Why you should visit
  • Gaze at the red cliffs of a UNESCO World Heritage Site, designated for its fossils of the first crawling fish.
  • Drop by the exhibits, theatre and teaching lab of the park's Museum of Natural History.
  • Pull off your shoes and push your toes into the inviting waters of Chaleur Bay, "the bay of warmth".
  • Tour the scenic Gaspésie region by car, or by bicycle on La Route Verte, one of National Geographic's top bike rides.

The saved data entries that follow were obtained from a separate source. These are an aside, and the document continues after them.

(* ===== verification/Ide.v ===== *)
(** * Ide: the IDE disk driver (kernel/ide.c)

    [idewait], [idestart], [ideintr] and [iderw] with the driver's request
    queue, over a controller whose registers are set with [outb] and whose
    drives hold the sectors.  A process that waits in [iderw] is modelled to
    the switch into the scheduler and back: while it sleeps the drive raises
    its interrupt, [ideintr] runs, and the scheduler resumes the process once
    it is RUNNABLE (no other process is scheduled in between). *)

From stdpp Require Import prelude gmap strings.
From S2P Require Import Prelude Types Spinlock Sched.
Open Scope Z_scope.

Definition SECTOR_SIZE : Z := 512.
Definition IDE_BSY : Z := 128.
Definition IDE_DRDY : Z := 64.
Definition IDE_DF : Z := 32.
Definition IDE_ERR : Z := 1.
Definition IDE_CMD_READ : Z := 32.
Definition IDE_CMD_WRITE : Z := 48.

(** ** Buffers *)

(** [flags & bit] as a truth value. *)
Definition hasf (flags bit : Z) : bool := negb (Z.land flags bit =? 0).

Definition getbuf (b : nat) : K buf := k ← get; need (k_bc k !! b).
Definition updbuf (b : nat) (f : buf → buf) : K unit :=
  modify (λ k, set_bc (alter f b (k_bc k)) k).

(** ** The controller *)

Definition disk_get (d : gmap (Z * Z) block) (u s : Z) : block := default zero_block (d !! (u, s)).

(** The drive and sector the registers select. *)
Definition ide_unit (d : ide) : Z := Z.land (Z.shiftr (ide_drive d) 4) 1.
Definition ide_lba (d : ide) : Z :=
  Z.lor (ide_lba0 d) (Z.lor (Z.shiftl (ide_lba1 d) 8)
    (Z.lor (Z.shiftl (ide_lba2 d) 16) (Z.shiftl (Z.land (ide_drive d) 15) 24))).

(** [outb(port, v)] on the controller's ports. *)
Definition ide_outb (port v : Z) (d : ide) : ide :=
  let r p old := if port =? p then u8 v else old in
  mkIde (ide_queue d) (ide_havedisk1 d) (ide_status d)
    (r 0x1f2 (ide_nsect d)) (r 0x1f3 (ide_lba0 d)) (r 0x1f4 (ide_lba1 d)) (r 0x1f5 (ide_lba2 d))
    (r 0x1f6 (ide_drive d)) (r 0x1f7 (ide_cmd d)) (ide_disk d) (ide_trace d).
Definition outb (port v : Z) : K unit := modify (λ k, set_ide (ide_outb port v (k_ide k)) k).

Definition inb_status : K Z := gets (λ k, ide_status (k_ide k)).

(** [outsl(0x1f0, data, BSIZE/4)]: the data of a write command; the drive
    stores it in the selected sector. *)
Definition ide_outsl (data : block) (d : ide) : ide :=
  mkIde (ide_queue d) (ide_havedisk1 d) (ide_status d) (ide_nsect d) (ide_lba0 d)
    (ide_lba1 d) (ide_lba2 d) (ide_drive d) (ide_cmd d)
    (<[(ide_unit d, ide_lba d) := data]> (ide_disk d))
    (ide_trace d ++ [(ide_unit d, ide_lba d, data)]).
Definition outsl_block (data : block) : K unit :=
  modify (λ k, set_ide (ide_outsl data (k_ide k)) k).

(** [insl(0x1f0, data, BSIZE/4)]: the data of a read command. *)
Definition insl_block : K block :=
  gets (λ k, disk_get (ide_disk (k_ide k)) (ide_unit (k_ide k)) (ide_lba (k_ide k))).

(** ** The driver *)

(** Wait for IDE disk to become ready.  Nothing in the driver changes the
    status register: an unready drive is waited for forever. *)
Definition idewait (checkerr : bool) : K Z :=
  r ← inb_status;
  if negb (Z.land r (Z.lor IDE_BSY IDE_DRDY) =? IDE_DRDY) then spin else
  if checkerr && negb (Z.land r (Z.lor IDE_DF IDE_ERR) =? 0) then mret (-1) else mret 0.

(** Start the request for b.  Caller must hold idelock. *)
Definition idestart (ob : option nat) : K unit :=
  match ob with
  | None => panic "idestart"
  | Some b =>
      bf ← getbuf b;
      if FSSIZE <=? b_blockno bf then panic "incorrect blockno" else
      let sector_per_block := BSIZE / SECTOR_SIZE in
      let sector := i32 (b_blockno bf * sector_per_block) in
      if 7 <? sector_per_block then panic "idestart" else
      idewait false;;
      outb 0x3f6 0;;
      outb 0x1f2 sector_per_block;;
      outb 0x1f3 (Z.land sector 0xff);;
      outb 0x1f4 (Z.land (Z.shiftr sector 8) 0xff);;
      outb 0x1f5 (Z.land (Z.shiftr sector 16) 0xff);;
      outb 0x1f6 (Z.lor 0xe0 (Z.lor (Z.shiftl (Z.land (b_dev bf) 1) 4)
                                    (Z.land (Z.shiftr sector 24) 0x0f)));;
      if hasf (b_flags bf) B_DIRTY then
        outb 0x1f7 IDE_CMD_WRITE;;
        outsl_block (b_data bf)
      else
        outb 0x1f7 IDE_CMD_READ
  end.

Definition set_idequeue (v : option nat) : K unit :=
  modify (λ k, set_ide (set_ide_queue v (k_ide k)) k).

(** Interrupt handler. *)
Definition ideintr : K unit :=
  acquire L_ide;;
  q ← gets (λ k, ide_queue (k_ide k));
  match q with
  | None => release L_ide
  | Some b =>
      bf ← getbuf b;
      set_idequeue (b_qnext bf);;
      (if hasf (b_flags bf) B_DIRTY then mret tt else
         r ← idewait true;
         when (0 <=? r) (data ← insl_block; updbuf b (set_b_data data)));;
      updbuf b (λ x, set_b_flags (Z.lor (b_flags x) B_VALID) x);;
      updbuf b (λ x, set_b_flags (Z.ldiff (b_flags x) B_DIRTY) x);;
      wakeup (ChBuf b);;
      q' ← gets (λ k, ide_queue (k_ide k));
      (match q' with None => mret tt | Some b' => idestart (Some b') end);;
      release L_ide
  end.

(** The walk to the end of the queue; [fuel] bounds its length. *)
Fixpoint queue_last (fuel : nat) (q : nat) : K nat :=
  bf ← getbuf q;
  match b_qnext bf, fuel with
  | None, _ => mret q
  | Some _, O => spin
  | Some q', S fuel => queue_last fuel q'
  end.

(** Append b to idequeue. *)
Definition ide_append (b : nat) : K unit :=
  updbuf b (set_b_qnext None);;
  q ← gets (λ k, ide_queue (k_ide k));
  match q with
  | None => set_idequeue (Some b)
  | Some q =>
      n ← gets (λ k, length (k_bc k));
      l ← queue_last n q;
      updbuf l (set_b_qnext (Some b))
  end.

(** The drive's interrupts, one per finished request, until process [i] has
    been woken; [fuel] bounds the number of requests. *)
Fixpoint disk_interrupts (fuel : nat) (i : nat) : K unit :=
  match fuel with
  | O => spin
  | S fuel =>
      ideintr;;
      p ← getproc i;
      if bool_decide (p_state p = RUNNABLE) then mret tt else disk_interrupts fuel i
  end.

(** Wait for request to finish. *)
Fixpoint iderw_wait (fuel : nat) (b : nat) : K unit :=
  bf ← getbuf b;
  if Z.land (b_flags bf) (Z.lor B_VALID B_DIRTY) =? B_VALID then mret tt else
  match fuel with
  | O => spin
  | S fuel =>
      n ← gets (λ k, length (k_bc k));
      i ← gets (λ k, default 0%nat (curproc (k_mach k)));
      sleep_until (disk_interrupts (S n) i) (ChBuf b) L_ide;;
      iderw_wait fuel b
  end.

(** Sync buf with disk. *)
Definition iderw (b : nat) : K unit :=
  bf ← getbuf b;
  if negb (hasf (b_flags bf) B_BUSY) then panic "iderw: buf not busy" else
  if Z.land (b_flags bf) (Z.lor B_VALID B_DIRTY) =? B_VALID then panic "iderw: nothing to do" else
  havedisk1 ← gets (λ k, ide_havedisk1 (k_ide k));
  if negb (b_dev bf =? 0) && negb havedisk1 then panic "iderw: ide disk 1 not present" else
  acquire L_ide;;
  ide_append b;;
  q ← gets (λ k, ide_queue (k_ide k));
  when (bool_decide (q = Some b)) (idestart (Some b));;
  n ← gets (λ k, length (k_bc k));
  iderw_wait n b;;
  release L_ide.

(** ** Flags *)

Lemma hasf_spec f n : 0 <= n → hasf f (2 ^ n) = Z.testbit f n.
Proof.
  intros Hn. unfold hasf. destruct (Z.testbit f n) eqn:Hf.
  - apply negb_true_iff, Z.eqb_neq. intros H.
    assert (Hb : Z.testbit (Z.land f (2 ^ n)) n = false) by (by rewrite H, Z.bits_0).
    by rewrite Z.land_spec, Hf, Z.pow2_bits_true in Hb.
  - apply negb_false_iff, Z.eqb_eq. apply Z.bits_inj'. intros m Hm.
    rewrite Z.land_spec, Z.bits_0, Z.pow2_bits_eqb by done.
    destruct (Z.eqb_spec n m) as [->|]; [by rewrite Hf|apply andb_false_r].
Qed.
Lemma hasf_busy f : hasf f B_BUSY = Z.testbit f 0.
Proof. by apply (hasf_spec f 0). Qed.
Lemma hasf_valid f : hasf f B_VALID = Z.testbit f 1.
Proof. by apply (hasf_spec f 1). Qed.
Lemma hasf_dirty f : hasf f B_DIRTY = Z.testbit f 2.
Proof. by apply (hasf_spec f 2). Qed.

Lemma valid_clean f :
  (Z.land f (Z.lor B_VALID B_DIRTY) =? B_VALID) = Z.testbit f 1 && negb (Z.testbit f 2).
Proof.
  change (Z.lor B_VALID B_DIRTY) with 6. unfold B_VALID.
  assert (H1 : Z.testbit (Z.land f 6) 1 = Z.testbit f 1) by (by rewrite Z.land_spec, andb_true_r).
  assert (H2 : Z.testbit (Z.land f 6) 2 = Z.testbit f 2) by (by rewrite Z.land_spec, andb_true_r).
  destruct (Z.testbit f 1) eqn:E1; [destruct (Z.testbit f 2) eqn:E2|]; simpl.
  - apply Z.eqb_neq. intros H. by rewrite H in H2.
  - apply Z.eqb_eq, Z.bits_inj'. intros n Hn. rewrite Z.land_spec.
    destruct (decide (n < 3)); [|rewrite (Z.bits_above_log2 6), (Z.bits_above_log2 2) by (simpl; lia);
      apply andb_false_r].
    assert (n = 0 ∨ n = 1 ∨ n = 2) as [->|[->| ->]] by lia.
    + apply andb_false_r.
    + by rewrite E1.
    + by rewrite E2.
  - apply Z.eqb_neq. intros H. by rewrite H in H1.
Qed.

  • Talk and taste with friendly artisans and watch for cuisine du terroir – rustic-style cooking featuring local produce.

Weather

Visitor information
  • Park & museum information, hours and fees.
  • Park open year-round, museum and tours open June through October.
  • Tours are in English and French.
  • On-site and accessible gift shop, cafe, toilets.
When to go
  • The Natural History Museum guided tours run from June to October.
  • You can tour the self-guided exhibitions from October to May.
  • The "Evolution of Life" staircase trail is open from June to October.
Need to know
  • Wear sturdy footwear and layered apparel.
  • Be aware of cliff, beach, and tidal hazards.
  • Descent to the beach requires full mobility.
  • Plan for at least two hours to fully explore the park.
Getting Here
  • Located on the Gaspé peninsula's south coast, a 6-hour drive east from Québec City.
  • Fly into the Gaspé region by arriving at the Gaspé airport.
  • Access by Greyhound bus via the nearby town of Nouvelle.
  • On-site parking for cars and RVs.